Quando si tratta di storie come questa, è difficile delineare la sottile differenza tra realtà e finzione, ma in particolare questo show riesce in modo molto semplice. Partiamo però con ordine: il nostro protagonista, Akio Inaba, viene introdotto nelle sue vesti da bambino, che un giorno d'estate, viene portato dal padre in un negozio di giocattoli, in cui compra "Final Fantasy III". Data la difficoltà del titolo, il bambino tende a perdere, ma non demorde, e il padre lo guarda seduto al tavolo, quasi incantato dai nemici sullo schermo e dall'interattività del gioco. Nella serata di quello stesso giorno, il padre accende il Famicom (NES Giapponese) per fare una partita, e il figlio lo nota, ed è da qui che la passione di questi due personaggi per Final Fantasy cresce a dismisura. Caso vuole, però, che poco tempo dopo il padre ricevesse un incarico più impegnativo al lavoro, che lo porta ad avere meno tempo libero. E' di qui che i due smettono di parlarsi, fino a qualche anno dopo.
Akio ormai lavora, e suo padre Hirotaro Inaba ha appena lasciato il lavoro a soli 60 anni, nonostante la sua figura da forte stacanovista e uomo sempre silenzioso e sulle sue. Akio, quindi, nel tentativo di capire come mai il padre si fosse licenziato in modo così repentino, ne approfitta comprando al padre una PS4 con Final Fantasy XIV.
Essendo Akio un giocatore accanito di Final Fantasy XIV, ha questo piano in mente, chiamato "Dad of Light Project": avrebbe instaurato un rapporto con il padre tramite il suo alter ego virtuale, in modo da farlo sfogare di tutte le cose che pensa e non gli stanno bene.
Ed è qui che la storia incomincia, utilizzando sapientemente tutti i luoghi comuni dei nuovi giocatori degli MMORPG e non solo, anche diversi richiami a chi, a Final Fantasy XIV, ci ha giocato o ci sta ancora giocando. Insomma, questa storia è il contorno di una delle trasmissioni più fanservice di Final Fantasy degli ultimi anni, dall'inizio alla fine.
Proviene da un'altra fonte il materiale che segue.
(* ===== verification/Qwen3Load.v ===== *)
(** * From a checkpoint to the parts of the ranks

    Constructing the model on every rank of a tensor-parallel group and loading the same checkpoint gives the parts
    [tensor_parallel_transparent] is about. The loads of a parameter are those [load_model] performs on it, by
    [load_weights_separate]. *)
From S2P Require Import Prelude ModelRunner Tensor ParallelLinear ParallelSpec Qwen3 CacheSpec Qwen3Spec Loader LoaderSpec.
Set Default Goal Selector "!".
Set Default Proof Using "Type*".

(** ** A checkpoint *)
Record LayerWeights (R : Type) := mkLayerWeights {
  lw_q : Matrix R; lw_k : Matrix R; lw_v : Matrix R; lw_bias : option (Vector R * Vector R * Vector R); lw_o : Matrix R;
  lw_q_norm : Vector R; lw_k_norm : Vector R; lw_gate : Matrix R; lw_up : Matrix R; lw_down : Matrix R;
  lw_input_norm : Vector R; lw_post_norm : Vector R }.
Record ModelWeights (R : Type) := mkModelWeights {
  mw_embed : Matrix R; mw_layers : list (LayerWeights R); mw_norm : Vector R; mw_head : Matrix R }.
Arguments mkLayerWeights {R}.
Arguments lw_q {R}.
Arguments lw_k {R}.
Arguments lw_v {R}.
Arguments lw_bias {R}.
Arguments lw_o {R}.
Arguments lw_q_norm {R}.
Arguments lw_k_norm {R}.
Arguments lw_gate {R}.
Arguments lw_up {R}.
Arguments lw_down {R}.
Arguments lw_input_norm {R}.
Arguments lw_post_norm {R}.
Arguments mkModelWeights {R}.
Arguments mw_embed {R}.
Arguments mw_layers {R}.
Arguments mw_norm {R}.
Arguments mw_head {R}.

Section load.
Context `{HS : Scalar R, HP : TorchParam R}.
(** ** Loading, parameter by parameter *)
Definition load_param (p : Param R) (parts : list (Tensor R * option ShardId)) : result (Param R) :=
  data ← run_parts (pa_loader p) (pa_data p) parts;
  mret (mkParam data (pa_loader p)).
Definition whole (t : Tensor R) : list (Tensor R * option ShardId) := [(t, None)].
Definition load_linear (l : Linear (R := R)) (weight : list (Tensor R * option ShardId)) (bias : option (list (Tensor R * option ShardId))) :
    result (Linear (R := R)) :=
  w ← load_param (ln_weight l) weight;
  b ← match ln_bias l, bias with
      | Some p, Some parts => p ← load_param p parts; mret (Some p)
      | b, _ => mret b
      end;
  mret (mkLinear (ln_tp_rank l) (ln_tp_size l) w b).
Definition load_norm (n : RMSNorm (R := R)) (w : Vector R) : result (RMSNorm (R := R)) :=
  p ← load_param (rn_weight n) (whole (T1 w));
  mret (mkRMSNorm (rn_eps n) p).
Definition load_vocab (e : VocabParallelEmbedding (R := R)) (w : Matrix R) : result (VocabParallelEmbedding (R := R)) :=
  p ← load_param (ve_weight e) (whole (T2 w));
  mret (mkVocab (ve_tp_rank e) (ve_tp_size e) (ve_vocab_start_idx e) (ve_vocab_end_idx e) p).
Definition qkv_parts {A} (wr : list A → Tensor R) (q k v : list A) : list (Tensor R * option ShardId) :=
  [(wr q, Some (ShardName "q")); (wr k, Some (ShardName "k")); (wr v, Some (ShardName "v"))].
(** The norms of the heads exist without a bias only. *)
Definition load_attention (m : Qwen3Attention (R := R)) (w : LayerWeights R) : result (Qwen3Attention (R := R)) :=
  qkv ← load_linear (qa_qkv_proj m) (qkv_parts T2 (lw_q w) (lw_k w) (lw_v w)) ((λ '(q, k, v), qkv_parts T1 q k v) <$> lw_bias w);
  o ← load_linear (qa_o_proj m) (whole (T2 (lw_o w))) None;
  qn ← (if qa_qkv_bias m then mret (qa_q_norm m) else load_norm (qa_q_norm m) (lw_q_norm w));
  kn ← (if qa_qkv_bias m then mret (qa_k_norm m) else load_norm (qa_k_norm m) (lw_k_norm w));
  mret (mkQwen3Attention (qa_num_heads m) (qa_num_kv_heads m) (qa_head_dim m) (qa_qkv_bias m) qkv o (qa_rotary_emb m) (qa_attn m) qn kn).
Definition load_mlp (m : Qwen3MLP (R := R)) (w : LayerWeights R) : result (Qwen3MLP (R := R)) :=
  gate_up ← load_linear (qm_gate_up_proj m) [(T2 (lw_gate w), Some (ShardIndex 0)); (T2 (lw_up w), Some (ShardIndex 1))] None;
  down ← load_linear (qm_down_proj m) (whole (T2 (lw_down w))) None;
  mret (mkQwen3MLP gate_up down).
Definition load_layer (m : Qwen3DecoderLayer (R := R)) (w : LayerWeights R) : result (Qwen3DecoderLayer (R := R)) :=
  attn ← load_attention (ql_self_attn m) w;
  mlp ← load_mlp (ql_mlp m) w;
  n1 ← load_norm (ql_input_layernorm m) (lw_input_norm w);
  n2 ← load_norm (ql_post_attention_layernorm m) (lw_post_norm w);
  mret (mkQwen3DecoderLayer attn mlp n1 n2).
Definition load_qwen3 (m : Qwen3ForCausalLM (R := R)) (w : ModelWeights R) : result (Qwen3ForCausalLM (R := R)) :=
  embed ← load_vocab (qw_embed_tokens (ql_model m)) (mw_embed w);
  layers ← mapR (λ lw, load_layer lw.1 lw.2) (zip (qw_layers (ql_model m)) (mw_layers w));
  norm ← load_norm (qw_norm (ql_model m)) (mw_norm w);
  head ← load_vocab (ql_lm_head m) (mw_head w);
  mret (mkQwen3ForCausalLM (mkQwen3Model embed layers norm) head).
(** The model of a rank, constructed and loaded *)
Definition loaded_rank (tp_rank tp_size : nat) (c : Qwen3Config (R := R)) (w : ModelWeights R) : result (Qwen3ForCausalLM (R := R)) :=
  m ← qwen3_for_causal_lm tp_rank tp_size c;
  load_qwen3 m w.
(** [allocate_kv_cache] gives each layer its caches. *)
Definition with_cache (m : Qwen3DecoderLayer (R := R)) (kv : list R * list R) : Qwen3DecoderLayer (R := R) :=
  let at' := ql_self_attn m in
  let an := qa_attn at' in
  mkQwen3DecoderLayer (mkQwen3Attention (qa_num_heads at') (qa_num_kv_heads at') (qa_head_dim at') (qa_qkv_bias at') (qa_qkv_proj at') (qa_o_proj at')
    (qa_rotary_emb at') (mkAttention (an_num_heads an) (an_head_dim an) (an_scale an) (an_num_kv_heads an) kv.1 kv.2) (qa_q_norm at') (qa_k_norm at'))
    (ql_mlp m) (ql_input_layernorm m) (ql_post_attention_layernorm m).
Definition with_caches (m : Qwen3ForCausalLM (R := R)) (kvs : list (list R * list R)) : Qwen3ForCausalLM (R := R) :=
  mkQwen3ForCausalLM (mkQwen3Model (qw_embed_tokens (ql_model m)) (zip_with with_cache (qw_layers (ql_model m)) kvs) (qw_norm (ql_model m))) (ql_lm_head m).
End load.

(** ** The loaded parts *)
Section loaded.
Context `{HS : Scalar R, HP : TorchParam R, HLP : !LawfulTorchParam R}.
Set Default Proof Using "All".
Implicit Types (w : LayerWeights R).
(** A configuration of [hq] query heads and [hk] key heads of [hd] elements, and the weights that fit it *)
Record config_ok (c : Qwen3Config (R := R)) (hq hk hd inter vocab hidden : nat) : Prop := {
  co_heads : qc_num_attention_heads c = hq;
  co_kv_heads : qc_num_key_value_heads c = hk;
  co_head_dim : qc_head_dim c = Some hd;
  co_intermediate : qc_intermediate_size c = inter;
  co_vocab : qc_vocab_size c = vocab;
  co_hidden : qc_hidden_size c = hidden;
  co_act : qc_hidden_act c = "silu";
  co_even : ∃ e, hd = 2 * e;
  co_positive : 0 < hq ∧ 0 < hk ∧ 0 < hd ∧ 0 < inter ∧ 0 < hidden
}.
Definition qkv_bias (c : Qwen3Config (R := R)) : bool := default true (qc_attention_bias c).
Record layer_weights_ok (c : Qwen3Config (R := R)) (hq hk hd inter hidden : nat) w : Prop := {
  lo_q : shaped (hq * hd) hidden (lw_q w);
  lo_k : shaped (hk * hd) hidden (lw_k w);
  lo_v : shaped (hk * hd) hidden (lw_v w);
  lo_bias : match lw_bias w with
            | Some (q, k, v) => qkv_bias c = true ∧ length q = hq * hd ∧ length k = hk * hd ∧ length v = hk * hd
            | None => qkv_bias c = false
            end;
  lo_o : shaped hidden (hq * hd) (lw_o w);
  lo_head_norms : length (lw_q_norm w) = hd ∧ length (lw_k_norm w) = hd;
  lo_gate : shaped inter hidden (lw_gate w);
  lo_up : shaped inter hidden (lw_up w);
  lo_down : shaped hidden inter (lw_down w);
  lo_norms : length (lw_input_norm w) = hidden ∧ length (lw_post_norm w) = hidden
}.
Definition norm_of (eps : R) (w : Vector R) : RMSNorm (R := R) := mkRMSNorm eps (mkParam (T1 w) NoLoader).
Definition rotary_table (c : Qwen3Config (R := R)) (hd : nat) : Matrix R :=
  match rotary_embedding hd hd (qc_max_position_embeddings c) (rope_base c) with inr t => t | inl _ => [] end.
(** The attention layer of rank [r] of [T], with [nq] and [nk] heads *)
Definition rank_attention (T r : nat) (c : Qwen3Config (R := R)) w (nq nk hd : nat) : Qwen3Attention (R := R) :=
  let pack {A} (q k v : list A) := shard (nq * hd) r q ++ shard (nk * hd) r k ++ shard (nk * hd) r v in
  let loader := QKVLoader hd nq nk r T in
  mkQwen3Attention nq nk hd (qkv_bias c)
    (mkLinear r T (mkParam (T2 (pack (lw_q w) (lw_k w) (lw_v w))) loader) ((λ '(q, k, v), mkParam (T1 (pack q k v)) loader) <$> lw_bias w))
    (mkLinear r T (mkParam (T2 (shard (nq * hd) r <$> lw_o w)) (RowLoader r)) None) (rotary_table c hd) (attention nq hd (head_scale hd) nk)
    (if qkv_bias c then rms_norm hd (qc_rms_norm_eps c) else norm_of (qc_rms_norm_eps c) (lw_q_norm w))
    (if qkv_bias c then rms_norm hd (qc_rms_norm_eps c) else norm_of (qc_rms_norm_eps c) (lw_k_norm w)).
Definition rank_mlp (T r s : nat) w : Qwen3MLP (R := R) :=
  mkQwen3MLP (mkLinear r T (mkParam (T2 (shard s r (lw_gate w) ++ shard s r (lw_up w))) (MergedLoader [T * s; T * s] r T)) None)
    (mkLinear r T (mkParam (T2 (shard s r <$> lw_down w)) (RowLoader r)) None).
Definition rank_layer (T r : nat) (c : Qwen3Config (R := R)) w (nq nk hd s : nat) : Qwen3DecoderLayer (R := R) :=
  mkQwen3DecoderLayer (rank_attention T r c w nq nk hd) (rank_mlp T r s w) (norm_of (qc_rms_norm_eps c) (lw_input_norm w))
    (norm_of (qc_rms_norm_eps c) (lw_post_norm w)).
Definition rank_vocab (T r per : nat) (W : Matrix R) : VocabParallelEmbedding (R := R) :=
  mkVocab r T (per * r) (per * r + per) (mkParam (T2 (shard per r W)) (VocabLoader r)).
Definition rank_model (T r : nat) (c : Qwen3Config (R := R)) (w : ModelWeights R) (nq nk hd s per : nat) : Qwen3ForCausalLM (R := R) :=
  mkQwen3ForCausalLM (mkQwen3Model (rank_vocab T r per (mw_embed w)) ((λ lw, rank_layer T r c lw nq nk hd s) <$> mw_layers w)
    (norm_of (qc_rms_norm_eps c) (mw_norm w))) (rank_vocab T r per (mw_head w)).

Context (T r : nat) (Hr : r < T).
Lemma divide_mul x : divide (T * x) T = inr x.
Proof.
  unfold divide. rewrite (proj2 (Nat.eqb_neq T 0)) by lia. cbn -[Nat.modulo Nat.div]. rewrite Nat.mul_comm, Nat.Div0.mod_mul, Nat.div_mul by lia. done.
Qed.
Lemma load_assembled p parts t : assembled T r (pa_loader p) (pa_data p) parts t → load_param p parts = inr (mkParam t (pa_loader p)).
Proof. intros Ha. unfold load_param. by rewrite (assembled_runs T r _ _ _ _ Hr Ha). Qed.
Lemma load_norm_whole n eps (v : Vector R) : length v = n → load_norm (rms_norm n eps) v = inr (norm_of eps v).
Proof.
  intros Hw. unfold load_norm. rewrite (load_assembled _ _ (T1 v)); [done|]. apply assembled_whole; [by left|]. cbn. by rewrite length_replicate, Hw.
Qed.
Lemma qkv_linear_loaded hidden hd nq nk bias (q k v : Matrix R) b : 0 < nq * hd → 0 < nk * hd →
  shaped (T * nq * hd) hidden q → shaped (T * nk * hd) hidden k → shaped (T * nk * hd) hidden v →
  match b with
  | Some (q, k, v) => bias = true ∧ length q = T * nq * hd ∧ length k = T * nk * hd ∧ length v = T * nk * hd
  | None => bias = false
  end →
  (l ← qkv_parallel_linear r T hidden hd (T * nq) (Some (T * nk)) bias; load_linear l (qkv_parts T2 q k v) ((λ '(q, k, v), qkv_parts T1 q k v) <$> b)) =
  inr (mkLinear r T (mkParam (T2 (shard (nq * hd) r q ++ shard (nk * hd) r k ++ shard (nk * hd) r v)) (QKVLoader hd nq nk r T))
    ((λ '(q, k, v), mkParam (T1 (shard (nq * hd) r q ++ shard (nk * hd) r k ++ shard (nk * hd) r v)) (QKVLoader hd nq nk r T)) <$> b)).
Proof.
  intros Hq Hk [Lq Sq] [Lk Sk] [Lv Sv] Hb. unfold qkv_parallel_linear. assert (Hkv : match Some (T * nk) with Some (S _ as n) => n | _ => T * nq end = T * nk).
  { assert (T * nk ≠ 0) by nia. by destruct (T * nk). }
  rewrite Hkv, !divide_mul. cbn [mret result_ret mbind result_bind]. unfold column_parallel_linear.
  replace ((T * nq + 2 * (T * nk)) * hd) with (T * (nq * hd + (nk * hd + nk * hd))) by lia. rewrite divide_mul. cbn [mret result_ret mbind result_bind].
  unfold load_linear, linear_base. cbn [ln_weight ln_bias ln_tp_rank ln_tp_size].
  destruct (empty2_shaped (nq * hd + (nk * hd + nk * hd)) hidden) as [Le Se].
  rewrite (load_assembled _ _ (T2 (shard (nq * hd) r q ++ shard (nk * hd) r k ++ shard (nk * hd) r v))).
  2:{ apply (assembled_qkv T r T2 (λ x, length x = hidden)); [apply rows_of_matrix|lia..|done|by rewrite !Forall_app|done]. }
  cbn [mret result_ret mbind result_bind pa_loader]. destruct b as [[[bq bk] bv]|]; [destruct Hb as (-> & Bq & Bk & Bv)|by subst bias]. cbn [fmap option_fmap option_map].
  rewrite (load_assembled _ _ (T1 (shard (nq * hd) r bq ++ shard (nk * hd) r bk ++ shard (nk * hd) r bv))); [done|].
  apply (assembled_qkv T r T1 (λ _, True)); [apply rows_of_vector|lia|lia|cbn; by rewrite empty1_length|lia..|by apply Forall_true|by apply Forall_true|done].
Qed.
Lemma row_linear_loaded n s (W : Matrix R) : 0 < n → shaped n (T * s) W →
  (l ← row_parallel_linear r T (T * s) n false; load_linear l (whole (T2 W)) None) = inr (mkLinear r T (mkParam (T2 (shard s r <$> W)) (RowLoader r)) None).
Proof.
  intros Hn HW. unfold row_parallel_linear. rewrite divide_mul. cbn [mret result_ret mbind result_bind]. unfold load_linear, linear_base. cbn [ln_weight ln_bias ln_tp_rank ln_tp_size].
  rewrite (load_assembled _ _ (T2 (shard s r <$> W))); [done|]. apply (assembled_row T r n); [done|apply empty2_shaped|done].
Qed.
Lemma gate_up_loaded hidden s (g u : Matrix R) : 0 < s → shaped (T * s) hidden g → shaped (T * s) hidden u →
  (l ← merged_column_parallel_linear r T hidden [T * s; T * s] false;
   load_linear l [(T2 g, Some (ShardIndex 0)); (T2 u, Some (ShardIndex 1))] None) =
  inr (mkLinear r T (mkParam (T2 (shard s r g ++ shard s r u)) (MergedLoader [T * s; T * s] r T)) None).
Proof.
  intros Hs [Lg Sg] [Lu Su]. unfold merged_column_parallel_linear, column_parallel_linear.
  replace (nsum [T * s; T * s]) with (T * (s + s)) by (unfold nsum; cbn; lia). rewrite divide_mul. cbn [mret result_ret mbind result_bind].
  unfold load_linear, linear_base. cbn [ln_weight ln_bias ln_tp_rank ln_tp_size]. destruct (empty2_shaped (s + s) hidden) as [Le Se].
  rewrite (load_assembled _ _ (T2 (shard s r g ++ shard s r u))); [done|].
  apply (assembled_merged T r T2 (λ x, length x = hidden)); [apply rows_of_matrix|done..|by rewrite Forall_app|done].
Qed.
Lemma vocab_loaded per hidden (W : Matrix R) : shaped (T * per) hidden W →
  (e ← vocab_parallel_embedding r T (T * per) hidden; load_vocab e W) = inr (rank_vocab T r per W).
Proof.
  intros [LW SW]. unfold vocab_parallel_embedding. rewrite (proj2 (Nat.eqb_neq T 0)) by lia. cbn [mret result_ret mbind result_bind throw_if].
  rewrite (Nat.mul_comm T per), Nat.Div0.mod_mul, Nat.div_mul by lia. cbn [mret result_ret mbind result_bind throw_if negb Nat.eqb]. unfold load_vocab. cbn [ve_weight].
  destruct (empty2_shaped per hidden) as [Le Se]. rewrite (load_assembled _ _ (T2 (shard per r W))); [done|].
  apply (assembled_column T r T2 (λ x, length x = hidden)); [apply rows_of_matrix|by right|done..].
Qed.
E il bello è che è tutta una storia vera! Non aggiungo altro per evitare spoiler, ma se avete giocato Final Fantasy XIV o ne conoscete la storia e i boss, allora questo show vi farà divertire.


Immagine e suono

Quello di Final Fantasy XIV è un mondo estremamente grande, e viene sapientemente ripreso nei suoi punti chiave in tutti gli episodi della storia (solo 8, 7 della storia principale ed uno extra). Ad aggiungersi alle scene di gameplay fatte espressamente per questo telefilm, vi sono ottimi lavori di ripresa, con attori altrettanto bravi e atti a fare scene ironiche o serie quanto basta per tenere lo spettatore immerso nella storia e appassionato dal primo all'ultimo minuto. Anche le musiche sono di ottima fattura, con una grande preferenza di quelle del gioco, che tendono ad essere perfette anche nelle scene della vita reale. Insomma, questo telefilm non ha nulla di cui urlare al miracolo in quanto ad innovazioni o cose simili, ma è sinceramente ben studiato per tenere gli spettatori attenti quanto basta.


Commento finale

Il Progetto Dad of Light è una delle storie più genuine degli ultimi anni: priva di troppe esagerazioni, piena d'amore e di studio nei confronti del gioco, dei personaggi e delle loro emozioni. E' un telefilm da guardare sapendo che è una storia che trascende il videogioco, e trasmette a chi non capisce come funzionano gli MMORPG proprio le sensazioni giuste, quelle che superano il videogioco e colpiscono il cuore di ognuno in modo diverso.